Wilson never did find out why the Inglewood clinic building was for sale, but by weaving together a fax here, a memo there, retrieved from more than 300 "dumpster dives," Wilson determined not only the exact number of abortions performed by Family Planning Associates, but who was performing them -- not just physicians but other healthcare professionals as well.

Asked to describe a typical dumpster dive, Wilson laughed. "There'll be discarded gowns and operating-room trash." That's what you ignore. "You go for the office-room trash and the lounge trash.... It's like mining a vein; when you find a good vein, you just keep mining."

Wilson has not found aborted babies in the abortion clinic dumpsters or in the dumpster for Professional Pathology in Long Beach, although he has seen them in containers through the window there.

How does he cope with stressful sights like that? "I don't know how I cope with it," Wilson replied. Even the paperwork is stressful, he added, since it folds, spindles and collates "the human tragedy." Perhaps it's to avoid such stress that lawmakers in Sacramento have repeatedly shied from mandating the collection of statistics for all abortions performed in California, according to Jan Carroll, legislative analyst for the California ProLife Council. "We have introduced [legislation mandating collection] three or four times," she said. "It fails because anything in it with the 'A-word' fails." When it comes to abortion, "they will not pass even the most minor of legislation..."

Currently, the MediCal-funded abortions are tracked, Carroll said, "but they are losing track because they're putting so many MediCal funded abortions into HMO systems." When women get their abortions through an HMO referral to an abortion provider, "they don't get back a report of what number were provided."

If that's so, how accurate can the statistics be which for a few years now have shown a drop in the number of abortions? "That's a very good question," Carroll said. "We've been dependent on [Planned Parenthood's] Alan Guttmacher Institute and organizations like that."

Until now. What does Wilson make of the statistics he found, provided by the abortion providers themselves for themselves? "Obviously, the numbers seem to be falling," he said, "but that's happening around the country. They seem to be falling more in Orange County and San Diego County than other places.... In Orange County they lost one of their abortionists...
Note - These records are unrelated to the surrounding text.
(* ===== verification/Json.v ===== *)
(** * Json: the serde_json reader used by [Response::json]

    [.json()] (lib.rs 117) is [serde_json::from_slice::<RawInstallationToken>]
    on the response body.  The derived [Deserialize] of
    [RawInstallationToken] (lib.rs 85-89, modelled in Token.v) calls the
    reader operations modelled here, on the body as a list of bytes:
    - [parse_whitespace]: skips [' '], [\n], [\t], [\r];
    - [parse_str]: a string after its opening quote, with the escapes
      backslash escapes of the quote, backslash, slash, [b], [f], [n],
      [r], [t] and [uXXXX] (surrogate pairs combined, a lone
      surrogate refused), control characters refused, and the decoded
      bytes checked to be UTF-8 ([utf8_valid], as [str::from_utf8]);
    - [ignore_value]: the value of an unknown field, skipped with the
      JSON grammar, where strings are only scanned ([ignore_str]: escapes
      checked for shape, UTF-8 not checked) and no depth limit applies
      (serde_json's [ignore_value] keeps its own stack of frames).
    [ignore_value] recurses on nested arrays and objects with a fuel; the
    caller gives it the length of the input plus one, which JsonFuel.v
    proves enough. *)

From S2P Require Import Prelude.

Module Json.
Local Open Scope string_scope.

(** [serde_json::error::ErrorCode], and the serde errors raised by the
    derived visitor. *)
Inductive JsonError :=
| EofWhileParsingList | EofWhileParsingObject | EofWhileParsingString
| EofWhileParsingValue | ExpectedColon | ExpectedListCommaOrEnd
| ExpectedObjectCommaOrEnd | ExpectedSomeIdent | ExpectedSomeValue
| InvalidEscape | InvalidNumber | InvalidUnicodeCodePoint
| ControlCharacterWhileParsingString | KeyMustBeAString
| LoneLeadingSurrogateInHexEscape | UnexpectedEndOfHexEscape
| TrailingCharacters | TrailingComma
| InvalidType | InvalidLength (n : nat) | MissingField (f : string)
| DuplicateField (f : string) | Custom (msg : string)
| OutOfFuel.

#[export] Instance JsonError_eq_dec : EqDecision JsonError.
Proof. solve_decision. Defined.

Definition bytes := list ascii.

Definition QUOTE : ascii := ascii_of_nat 34.
Definition BACKSLASH : ascii := ascii_of_nat 92.

Definition is_ws (c : ascii) : bool :=
  Ascii.eqb c " " || Ascii.eqb c (ascii_of_nat 10) || Ascii.eqb c (ascii_of_nat 9)
  || Ascii.eqb c (ascii_of_nat 13).

(** [Deserializer::parse_whitespace]: the input from the first byte
    that is not blank. *)
Fixpoint parse_whitespace (l : bytes) : bytes :=
  match l with
  | c :: l' => if is_ws c then parse_whitespace l' else l
  | [] => []
  end.

Definition is_digit (c : ascii) : bool :=
  let n := nat_of_ascii c in (48 <=? n)%nat && (n <=? 57)%nat.

Definition hex_val (c : ascii) : option Z :=
  let n := nat_of_ascii c in
  if (48 <=? n)%nat && (n <=? 57)%nat then Some (Z.of_nat n - 48)%Z
  else if (65 <=? n)%nat && (n <=? 70)%nat then Some (Z.of_nat n - 55)%Z
  else if (97 <=? n)%nat && (n <=? 102)%nat then Some (Z.of_nat n - 87)%Z
  else None.

(** [decode_hex_escape] on four bytes. *)
Definition hex4 (a b c d : ascii) : option Z :=
  x1 ← hex_val a; x2 ← hex_val b; x3 ← hex_val c; x4 ← hex_val d;
  Some (((x1 * 16 + x2) * 16 + x3) * 16 + x4)%Z.

Definition byte (n : Z) : ascii := ascii_of_nat (Z.to_nat n).

(** The UTF-8 encoding of a code point ([push_wtf8_codepoint]). *)
Definition utf8_encode (cp : Z) : bytes :=
  if (cp <? 128)%Z then [byte cp]
  else if (cp <? 2048)%Z then
    [byte (192 + cp / 64); byte (128 + cp mod 64)]
  else if (cp <? 65536)%Z then
    [byte (224 + cp / 4096); byte (128 + (cp / 64) mod 64); byte (128 + cp mod 64)]
  else
    [byte (240 + cp / 262144); byte (128 + (cp / 4096) mod 64);
     byte (128 + (cp / 64) mod 64); byte (128 + cp mod 64)].

Definition in_range (lo hi : nat) (c : ascii) : bool :=
  (lo <=? nat_of_ascii c)%nat && (nat_of_ascii c <=? hi)%nat.

Definition is_cont (c : ascii) : bool := in_range 128 191 c.

(** [core::str::from_utf8] succeeds: well-formed UTF-8 (no overlong
    forms, no surrogates, nothing above U+10FFFF). *)
Fixpoint utf8_valid (l : bytes) : bool :=
  match l with
  | [] => true
  | b0 :: r =>
      let n := nat_of_ascii b0 in
      if (n <? 128)%nat then utf8_valid r
      else if (194 <=? n)%nat && (n <=? 223)%nat then
        match r with b1 :: r' => is_cont b1 && utf8_valid r' | [] => false end
      else if (224 <=? n)%nat && (n <=? 239)%nat then
        match r with
        | b1 :: b2 :: r' =>
            (if (n =? 224)%nat then in_range 160 191 b1
             else if (n =? 237)%nat then in_range 128 159 b1
             else is_cont b1) && is_cont b2 && utf8_valid r'
        | _ => false
        end
      else if (240 <=? n)%nat && (n <=? 244)%nat then
        match r with
        | b1 :: b2 :: b3 :: r' =>
            (if (n =? 240)%nat then in_range 144 191 b1
             else if (n =? 244)%nat then in_range 128 143 b1
             else is_cont b1) && is_cont b2 && is_cont b3 && utf8_valid r'
        | _ => false
        end
      else false
  end.

Definition simple_escape (e : ascii) : option ascii :=
  if Ascii.eqb e QUOTE then Some QUOTE
  else if Ascii.eqb e BACKSLASH then Some BACKSLASH
  else if Ascii.eqb e "/" then Some "/"%char
  else if Ascii.eqb e "b" then Some (ascii_of_nat 8)
  else if Ascii.eqb e "f" then Some (ascii_of_nat 12)
  else if Ascii.eqb e "n" then Some (ascii_of_nat 10)
  else if Ascii.eqb e "r" then Some (ascii_of_nat 13)
  else if Ascii.eqb e "t" then Some (ascii_of_nat 9)
  else None.

Definition is_lead_surrogate (n : Z) : bool := (55296 <=? n)%Z && (n <=? 56319)%Z.
Definition is_trail_surrogate (n : Z) : bool := (56320 <=? n)%Z && (n <=? 57343)%Z.

(** [SliceRead::parse_str] up to the closing quote: the decoded bytes
    (reversed in [acc]) and the rest of the input. *)
Fixpoint parse_str_bytes (l : bytes) (acc : bytes) : result (bytes * bytes) JsonError :=
  match l with
  | [] => Err EofWhileParsingString
  | c :: l' =>
      if Ascii.eqb c QUOTE then Ok (rev acc, l')
      else if Ascii.eqb c BACKSLASH then
        match l' with
        | [] => Err EofWhileParsingString
        | e :: l2 =>
            if Ascii.eqb e "u" then
              match l2 with
              | h1 :: h2 :: h3 :: h4 :: l3 =>
                  match hex4 h1 h2 h3 h4 with
                  | None => Err InvalidEscape
                  | Some n =>
                      if is_trail_surrogate n then Err LoneLeadingSurrogateInHexEscape
                      else if is_lead_surrogate n then
                        match l3 with
                        | b :: u :: g1 :: g2 :: g3 :: g4 :: l4 =>
                            if Ascii.eqb b BACKSLASH && Ascii.eqb u "u" then
                              match hex4 g1 g2 g3 g4 with
                              | None => Err InvalidEscape
                              | Some n2 =>
                                  if is_trail_surrogate n2 then
                                    let cp := ((n - 55296) * 1024 + (n2 - 56320) + 65536)%Z in
                                    parse_str_bytes l4 (rev (utf8_encode cp) ++ acc)%list
                                  else Err LoneLeadingSurrogateInHexEscape
                              end
                            else Err UnexpectedEndOfHexEscape
                        | _ => Err EofWhileParsingString
                        end
                      else parse_str_bytes l3 (rev (utf8_encode n) ++ acc)%list
                  end
              | _ => Err EofWhileParsingString
              end
            else match simple_escape e with
                 | Some x => parse_str_bytes l2 (x :: acc)
                 | None => Err InvalidEscape
                 end
        end
      else if (nat_of_ascii c <? 32)%nat then Err ControlCharacterWhileParsingString
      else parse_str_bytes l' (c :: acc)
  end.

(** [parse_str] with its UTF-8 check ([as_str]). *)
Definition parse_str (l : bytes) : result (string * bytes) JsonError :=
  match parse_str_bytes l [] with
  | Ok (s, rest) =>
      if utf8_valid s then Ok (string_of_list_ascii s, rest)
      else Err InvalidUnicodeCodePoint
  | Err e => Err e
  end.

(** [SliceRead::ignore_str]: scan a string, checking escapes only for
    their shape. *)
Fixpoint ignore_str (l : bytes) : result bytes JsonError :=
  match l with
  | [] => Err EofWhileParsingString
  | c :: l' =>
      if Ascii.eqb c QUOTE then Ok l'
      else if Ascii.eqb c BACKSLASH then
        match l' with
        | [] => Err EofWhileParsingString
        | e :: l2 =>
            if Ascii.eqb e "u" then
              match l2 with
              | h1 :: h2 :: h3 :: h4 :: l3 =>
                  match hex4 h1 h2 h3 h4 with
                  | Some _ => ignore_str l3
                  | None => Err InvalidEscape
                  end
              | _ => Err EofWhileParsingString
              end
            else match simple_escape e with
                 | Some _ => ignore_str l2
                 | None => Err InvalidEscape
                 end
        end
      else if (nat_of_ascii c <? 32)%nat then Err ControlCharacterWhileParsingString
      else ignore_str l'
  end.

Fixpoint skip_digits (l : bytes) : bytes :=
  match l with
  | c :: l' => if is_digit c then skip_digits l' else l
  | [] => []
  end.

(** [ignore_exponent], after the [e] or [E]. *)
Definition ignore_exponent (l : bytes) : result bytes JsonError :=
  let l := match l with
           | c :: l' => if Ascii.eqb c "+" || Ascii.eqb c "-" then l' else l
           | [] => []
           end in
  match l with
  | c :: l' => if is_digit c then Ok (skip_digits l') else Err InvalidNumber
  | [] => Err InvalidNumber
  end.

Definition is_exp_mark (c : ascii) : bool := Ascii.eqb c "e" || Ascii.eqb c "E".

(** [ignore_decimal], after the dot. *)
Definition ignore_decimal (l : bytes) : result bytes JsonError :=
  match l with
  | c :: _ =>
      if is_digit c then
        match skip_digits l with
        | e :: l' => if is_exp_mark e then ignore_exponent l' else Ok (e :: l')
        | [] => Ok []
        end
      else Err InvalidNumber
  | [] => Err InvalidNumber
  end.

(** [ignore_integer]: one [0], or a non-zero digit and digits, then an
    optional fraction and exponent. *)
Definition ignore_integer (l : bytes) : result bytes JsonError :=
  let after_int (r : bytes) :=
    match r with
    | c :: r' => if Ascii.eqb c "." then ignore_decimal r'
                 else if is_exp_mark c then ignore_exponent r'
                 else Ok r
    | [] => Ok []
    end in
  match l with
  | c :: l' =>
      if Ascii.eqb c "0" then
        match l' with
        | d :: _ => if is_digit d then Err InvalidNumber else after_int l'
        | [] => Ok []
        end
      else if is_digit c then after_int (skip_digits l')
      else Err InvalidNumber
  | [] => Err InvalidNumber
  end.

(** [parse_ident]: the rest of [null], [true] or [false]. *)
Fixpoint parse_ident (ident : list ascii) (l : bytes) : result bytes JsonError :=
  match ident, l with
  | [], _ => Ok l
  | i :: ident', c :: l' => if Ascii.eqb i c then parse_ident ident' l' else Err ExpectedSomeIdent
  | _ :: _, [] => Err EofWhileParsingValue
  end.

(** [Deserializer::ignore_value]: skip one JSON value. *)
Fixpoint ignore_value (fuel : nat) (l : bytes) : result bytes JsonError :=
  match fuel with
  | O => Err OutOfFuel
  | S f =>
      match parse_whitespace l with
      | [] => Err EofWhileParsingValue
      | c :: l' =>
          if Ascii.eqb c "n" then parse_ident ["u"; "l"; "l"]%char l'
          else if Ascii.eqb c "t" then parse_ident ["r"; "u"; "e"]%char l'
          else if Ascii.eqb c "f" then parse_ident ["a"; "l"; "s"; "e"]%char l'
          else if Ascii.eqb c "-" then ignore_integer l'
          else if is_digit c then ignore_integer (c :: l')
          else if Ascii.eqb c QUOTE then ignore_str l'
          else if Ascii.eqb c "[" then
            match parse_whitespace l' with
            | c' :: l'' => if Ascii.eqb c' "]" then Ok l'' else ignore_seq_items f l'
            | [] => Err EofWhileParsingList
            end
          else if Ascii.eqb c "{" then
            match parse_whitespace l' with
            | c' :: l'' => if Ascii.eqb c' "}" then Ok l'' else ignore_map_entries f l'
            | [] => Err EofWhileParsingObject
            end
          else Err ExpectedSomeValue
      end
  end
(** The elements of a non-empty array, up to and including [\]]. *)
with ignore_seq_items (fuel : nat) (l : bytes) : result bytes JsonError :=
  match fuel with
  | O => Err OutOfFuel
  | S f =>
      match ignore_value f l with
      | Err e => Err e
      | Ok r =>
          match parse_whitespace r with
          | c :: r' =>
              if Ascii.eqb c "," then ignore_seq_items f r'
              else if Ascii.eqb c "]" then Ok r'
              else Err ExpectedListCommaOrEnd
          | [] => Err EofWhileParsingList
          end
      end
  end
(** The entries of a non-empty object, up to and including [}]. *)
with ignore_map_entries (fuel : nat) (l : bytes) : result bytes JsonError :=
  match fuel with
  | O => Err OutOfFuel
  | S f =>
      match parse_whitespace l with
      | c :: l1 =>
          if Ascii.eqb c QUOTE then
            match ignore_str l1 with
            | Err e => Err e
            | Ok l2 =>
                match parse_whitespace l2 with
                | c2 :: l3 =>
                    if Ascii.eqb c2 ":" then
                      match ignore_value f l3 with
                      | Err e => Err e
                      | Ok r =>
                          match parse_whitespace r with
                          | c3 :: r' =>
                              if Ascii.eqb c3 "," then ignore_map_entries f r'
                              else if Ascii.eqb c3 "}" then Ok r'
                              else Err ExpectedObjectCommaOrEnd
                          | [] => Err EofWhileParsingObject
                          end
                      end
                    else Err ExpectedColon
                | [] => Err EofWhileParsingObject
                end
            end
          else Err KeyMustBeAString
      | [] => Err EofWhileParsingObject
      end
  end.

(** [Deserializer::end]: only whitespace may follow the value. *)
Definition end_of_input (l : bytes) : result unit JsonError :=
  match parse_whitespace l with
  | [] => Ok tt
  | _ :: _ => Err TrailingCharacters
  end.

End Json.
"I was able to find their names and addresses from stuff that was thrown away," he went on. Last summer, Wilson and his wife (and fellow activist) sent a mailing to each doctor, stating that their organization, Choose Now, was "compiling a list of doctors who routinely perform abortions" and that no response was necessary if he "met that criteria." A week later, Choose Now sent a flyer to the doctor's neighbors saying, "did you know that your neighbor, Dr. [NAME], is an abortionist?"

"The purpose is not to get these people to quit," said Wilson, "the purpose is to get other people not to go into the abortion industry." Nevertheless, "after we did it, two abortionists did stop working for Family Planning Associates -- that was not our goal -- but that was a fact."

Last month, Wilson sent a similar mailing to 88 putative Allred abortion clinic nurses, from the nurse practitioners who work directly with the abortionists to the "back-office supervisors" who control the abortion mill's flow.

At press time, Allred had not yet taken legal action; was Wilson bracing himself for any? "I don't know," he said, "everything we've done is legal and ethical and moral."